§ EXERCISE INSTRUCTIONS
Across the entries that follow, tally every line holding the word "handler" and reply with the count alone.

§ DATA FOR PROCESSING
(** * Team Roster: the derivation layer and the mutation actions

    A shallow embedding of the roster front-end's logic: the Users cache
    and its sort ([useUsers]), the role buckets of the roster view, the
    view router ([App.renderView]), session resolution
    ([FirebaseContext]), service-request assignment ([SRAssignment]) and
    the vacation mutators of the engineer, manager and admin dashboards.

    Conventions of the embedding.
    - A field of a JavaScript object that may be missing is an [option];
      [None] is JavaScript's [undefined].
    - [null] and [undefined] are not told apart where the sources test
      a field for truthiness ([x || 0], [!x]); the two places that treat
      them differently, the object spread of [FirebaseContext] and the
      raw comparison of index.js, say so at the definition.
    - Counters are JavaScript numbers holding integers; they are [Z].  A
      threshold typed into the admin form is stored as the numeric string
      the input holds; [>=] converts it to the number it denotes, and
      that number is what the [Z] stands for.
    - Strings are [string]; the relational operators on strings and the
      default [Array.prototype.sort] compare them code unit by code unit,
      which is [String.compare].
    - A React component is its state record, and each handler is a
      function from the state to the next state and the calls it issued
      to the document store, in order.  What the store answers to a call
      is not decided by this program: every handler that awaits a store
      call takes the answer as an argument.
    - A closure kept in a state slot ([modalAction]) is the constructor of
      an inductive type carrying the values the closure captured.
    - Status texts are the constructors of a message type carrying the
      values interpolated into the text.  The timer that clears a status
      text after three seconds is not modelled. *)

From Stdlib Require Import ZArith List String Ascii Bool Lia.
From Stdlib Require Import Sorting.Sorted Sorting.Permutation.
From stdpp Require Import base gmap strings list sorting.

Local Open Scope string_scope.
Local Open Scope list_scope.
Local Open Scope Z_scope.

(* ===================================================================== *)
(** * Part I: definitions                                                 *)
(* ===================================================================== *)

(** ** JavaScript primitives used by the sources *)

Module Js.

(** [x || 0] on a numeric field: [undefined] and [0] are falsy. *)
Definition orZero (x : option Z) : Z :=
  match x with
  | Some n => if n =? 0 then 0 else n
  | None => 0
  end.

(** [x || ''] on a string field: [undefined] and [''] are falsy. *)
Definition orEmpty (x : option string) : string :=
  match x with
  | Some s => if String.eqb s "" then "" else s
  | None => ""
  end.

(** [x || []] on an array field: only [undefined] is falsy. *)
Definition orNil {A} (x : option (list A)) : list A :=
  match x with
  | Some l => l
  | None => []
  end.

(** [!s] on a string: true for [undefined], [null] and ['']. *)
Definition falsyStr (x : option string) : bool :=
  match x with
  | Some s => String.eqb s ""
  | None => true
  end.

(** [a === b] on strings. *)
Definition strictEq (a b : option string) : bool :=
  match a, b with
  | Some x, Some y => String.eqb x y
  | None, None => true
  | _, _ => false
  end.

(** [arr.includes(x)] on an array of strings. *)
Fixpoint includes (arr : list string) (x : string) : bool :=
  match arr with
  | [] => false
  | y :: rest => String.eqb y x || includes rest x
  end.

(** [arr.find(p)] and [arr.filter(p)] are [List.find] and
    [List.filter]; [[...arr, x]] is [arr ++ [x]]. *)

(** The value a comparison function hands back to [sort]. *)
Inductive number : Type :=
| Num (z : Z)
| NaN.

(** [Array.prototype.sort]: the comparator's answer [v] is read as
    [+0] when it is [NaN], and the sort is stable.  For a consistent
    comparator the stable sorted arrangement is unique, so the engine's
    algorithm does not matter; it is written here as an insertion sort
    that puts an element in front of the first one it does not exceed. *)
Definition sortCompare {A} (comparefn : A -> A -> number) (x y : A) : Z :=
  match comparefn x y with
  | Num v => v
  | NaN => 0
  end.

Fixpoint insert {A} (comparefn : A -> A -> number) (x : A) (sorted : list A)
  : list A :=
  match sorted with
  | [] => [x]
  | y :: rest =>
      if sortCompare comparefn x y >? 0
      then y :: insert comparefn x rest
      else x :: y :: rest
  end.

Fixpoint sort {A} (comparefn : A -> A -> number) (arr : list A) : list A :=
  match arr with
  | [] => []
  | x :: rest => insert comparefn x (sort comparefn rest)
  end.

(** The comparison [sort()] uses when no comparator is given, on
    strings: [-1] when [x < y], [1] when [y < x], [0] otherwise. *)
Definition defaultCompare (x y : string) : number :=
  match String.compare x y with
  | Lt => Num (-1)
  | Gt => Num 1
  | Eq => Num 0
  end.

Definition sortDefault (arr : list string) : list string :=
  sort defaultCompare arr.

(** [x] may stand in front of [y]: the comparator does not put [x]
    after [y]. *)
Definition before {A} (comparefn : A -> A -> number) (x y : A) : Prop :=
  sortCompare comparefn x y <= 0.

(** [x] and [y] are equal under the comparator. *)
Definition tied {A} (comparefn : A -> A -> number) (x y : A) : bool :=
  sortCompare comparefn x y =? 0.

(** A consistent comparison function on the values satisfying [P]
    (ECMAScript, Array.prototype.sort): swapping the arguments swaps the
    sign, and standing in front is transitive. *)
Definition consistentOn {A} (P : A -> Prop) (comparefn : A -> A -> number) : Prop :=
  (forall x y, P x -> P y ->
     (sortCompare comparefn x y > 0 <-> sortCompare comparefn y x < 0))
  /\ (forall x y z, P x -> P y -> P z ->
       before comparefn x y -> before comparefn y z -> before comparefn x z).

(** [x <= y] on strings. *)
Definition strLe (x y : string) : Prop := String.leb x y = true.

End Js.

(** ** The User record (spec section 3) *)

Module User.

Record t : Type := mk {
  id : string;
  name : option string;
  email : option string;
  role : option string;
  managerId : option string;
  workingHours : option string;
  shiftPattern : option string;
  vacationDates : option (list string);
  skills : option (list string);
  srThreshold : option Z;
  currentSrCount : option Z
}.

(** The role is one of the enumeration. *)
Definition roleInEnumeration (u : t) : Prop :=
  role u = Some "Admin" \/ role u = Some "Manager"
  \/ role u = Some "Engineer" \/ role u = Some "Viewer".

(** The invariant of [vacationDates]: each date at most once, in
    ascending lexicographic order. *)
Definition datesInvariant (dates : list string) : Prop :=
  List.NoDup dates /\ StronglySorted Js.strLe dates.

End User.

(** ** The document store interface (spec section 6) *)

Module Store.

(** The field sets the dashboards write with [updateDoc]. *)
Inductive fields : Type :=
| CurrentSrCount (n : Z)
| VacationDates (dates : list string).

(** A call issued to the store. *)
Inductive call : Type :=
| GetDoc (docId : string)
| SetDoc (docId : string) (data : User.t)
| UpdateDoc (docId : string) (data : fields).

(** What the store answers to an awaited call. *)
Inductive answer : Type :=
| Resolved
| Rejected (errorMessage : string).

(** The users collection, keyed by document id.  A document is held
    as the record a reader gets back, [{ id: doc.id, ...doc.data() }]. *)
Abbreviation collection := (gmap string User.t).

(** The record after [updateDoc] replaced one of its fields. *)
Definition setField (data : fields) (u : User.t) : User.t :=
  match data with
  | CurrentSrCount n =>
      User.mk (User.id u) (User.name u) (User.email u) (User.role u)
              (User.managerId u) (User.workingHours u) (User.shiftPattern u)
              (User.vacationDates u) (User.skills u) (User.srThreshold u) (Some n)
  | VacationDates dates =>
      User.mk (User.id u) (User.name u) (User.email u) (User.role u)
              (User.managerId u) (User.workingHours u) (User.shiftPattern u)
              (Some dates) (User.skills u) (User.srThreshold u) (User.currentSrCount u)
  end.

(** The collection after a call the store accepted: [setDoc] creates
    or replaces the document, [updateDoc] changes the named fields of
    an existing document, [getDoc] changes nothing. *)
Definition apply (c : call) (db : collection) : collection :=
  match c with
  | GetDoc _ => db
  | SetDoc docId data => <[docId := data]> db
  | UpdateDoc docId data => alter (setField data) docId db
  end.

Definition applyAll (calls : list call) (db : collection) : collection :=
  fold_left (fun acc c => apply c acc) calls db.

(** Every [vacationDates] written by the calls satisfies the invariant. *)
Definition keepsDatesInvariant (calls : list call) : Prop :=
  List.Forall
    (fun c =>
       match c with
       | UpdateDoc _ (VacationDates dates) => User.datesInvariant dates
       | _ => True
       end)
    calls.

End Store.

(** ** src/components/manager/SRAssignment.js *)

Module SRAssignment.

Inductive action : Type :=
| ConfirmAssignSR (engineer : User.t) (force : bool)
| ConfirmResetSR (engineer : User.t).

Inductive text : Type :=
| NoText
| PleaseSelect
| NotFound
| Assigned (engineerName : option string) (newSrCount : Z)
| ResetDone (engineerName : option string)
| ErrorAssigning (errorMessage : string)
| ErrorResetting (errorMessage : string)
| ReachedThreshold (engineerName : option string) (threshold : Z)
| AskReset (engineerName : option string).

Record state : Type := mkState {
  selectedEngineerId : string;
  isForceAssign : bool;
  message : text;
  isModalOpen : bool;
  modalMessage : text;
  modalAction : option action
}.

Definition initial : state :=
  mkState "" false NoText false NoText None.

Definition setMessage (m : text) (st : state) : state :=
  mkState (selectedEngineerId st) (isForceAssign st) m
          (isModalOpen st) (modalMessage st) (modalAction st).

Definition setIsModalOpen (b : bool) (st : state) : state :=
  mkState (selectedEngineerId st) (isForceAssign st) (message st)
          b (modalMessage st) (modalAction st).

§ ANSWER BOX
2